Exercise prompt. Each record is to be reproduced verbatim.

Record set.
Definition answer (p : string) (stored_at : Z) : Attrs :=
  {| prompt := p; insights := [("summary", "text")]%string; modelId := "model";
     chunkCount := 3; expiresAt := stored_at + 86400 |}.

(** Document "d" was asked "p" at time 100 and "q" at time 200; it is now
    300, neither entry has expired, and the store answers every request. *)
Definition two_prompts_world : World :=
  {| table := <[("d"%string, 200) := answer "q" 200]>
                (<[("d"%string, 100) := answer "p" 100]> ∅);
     clock := 300;
     faults := [] |}.

(** The same table, with a store that answers the query and the first
    deletion and fails on the second. *)
Definition failing_world : World :=
  {| table := table two_prompts_world; clock := 300; faults := [false; false; true] |}.

(** An entry of "d" that expired long ago, a live one, and an entry of
    another document. *)
Definition mixed_world : World :=
  {| table := <[("d"%string, 200) := answer "q" 200]>
                (<[("d"%string, 100) := answer "p" 100]>
                   (<[("e"%string, 150) := answer "p" 150]> ∅));
     clock := 86550;
     faults := [false; false; false; false] |}.

(** The same table again, with a store that fails at once. *)
Definition down_world : World :=
  {| table := table two_prompts_world; clock := 300; faults := [true] |}.

Definition empty_world (now : Z) : World :=
  {| table := ∅; clock := now; faults := [] |}.

End Examples.

(** ** [src/lambda/insight_extractor/insight_generator.py]

    The two functions of [InsightGenerator] that work on the text the
    model returns; the call to the model itself is outside the
    embedding. *)

Module InsightGenerator.
Import Chunker.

Written reply.
Definition answer (p : string) (stored_at : Z) : Attrs :=
  {| prompt := p; insights := [("summary", "text")]%string; modelId := "model";
     chunkCount := 3; expiresAt := stored_at + 86400 |}.

(** Document "d" was asked "p" at time 100 and "q" at time 200; it is now
    300, neither entry has expired, and the store answers every request. *)
Definition two_prompts_world : World :=
  {| table := <[("d"%string, 200) := answer "q" 200]>
                (<[("d"%string, 100) := answer "p" 100]> ∅);
     clock := 300;
     faults := [] |}.

(** The same table, with a store that answers the query and the first
    deletion and fails on the second. *)
Definition failing_world : World :=
  {| table := table two_prompts_world; clock := 300; faults := [false; false; true] |}.

(** An entry of "d" that expired long ago, a live one, and an entry of
    another document. *)
Definition mixed_world : World :=
  {| table := <[("d"%string, 200) := answer "q" 200]>
                (<[("d"%string, 100) := answer "p" 100]>
                   (<[("e"%string, 150) := answer "p" 150]> ∅));
     clock := 86550;
     faults := [false; false; false; false] |}.

(** The same table again, with a store that fails at once. *)
Definition down_world : World :=
  {| table := table two_prompts_world; clock := 300; faults := [true] |}.

Definition empty_world (now : Z) : World :=
  {| table := ∅; clock := now; faults := [] |}.

End Examples.

(** ** [src/lambda/insight_extractor/insight_generator.py]

    The two functions of [InsightGenerator] that work on the text the
    model returns; the call to the model itself is outside the
    embedding. *)

Module InsightGenerator.
Import Chunker.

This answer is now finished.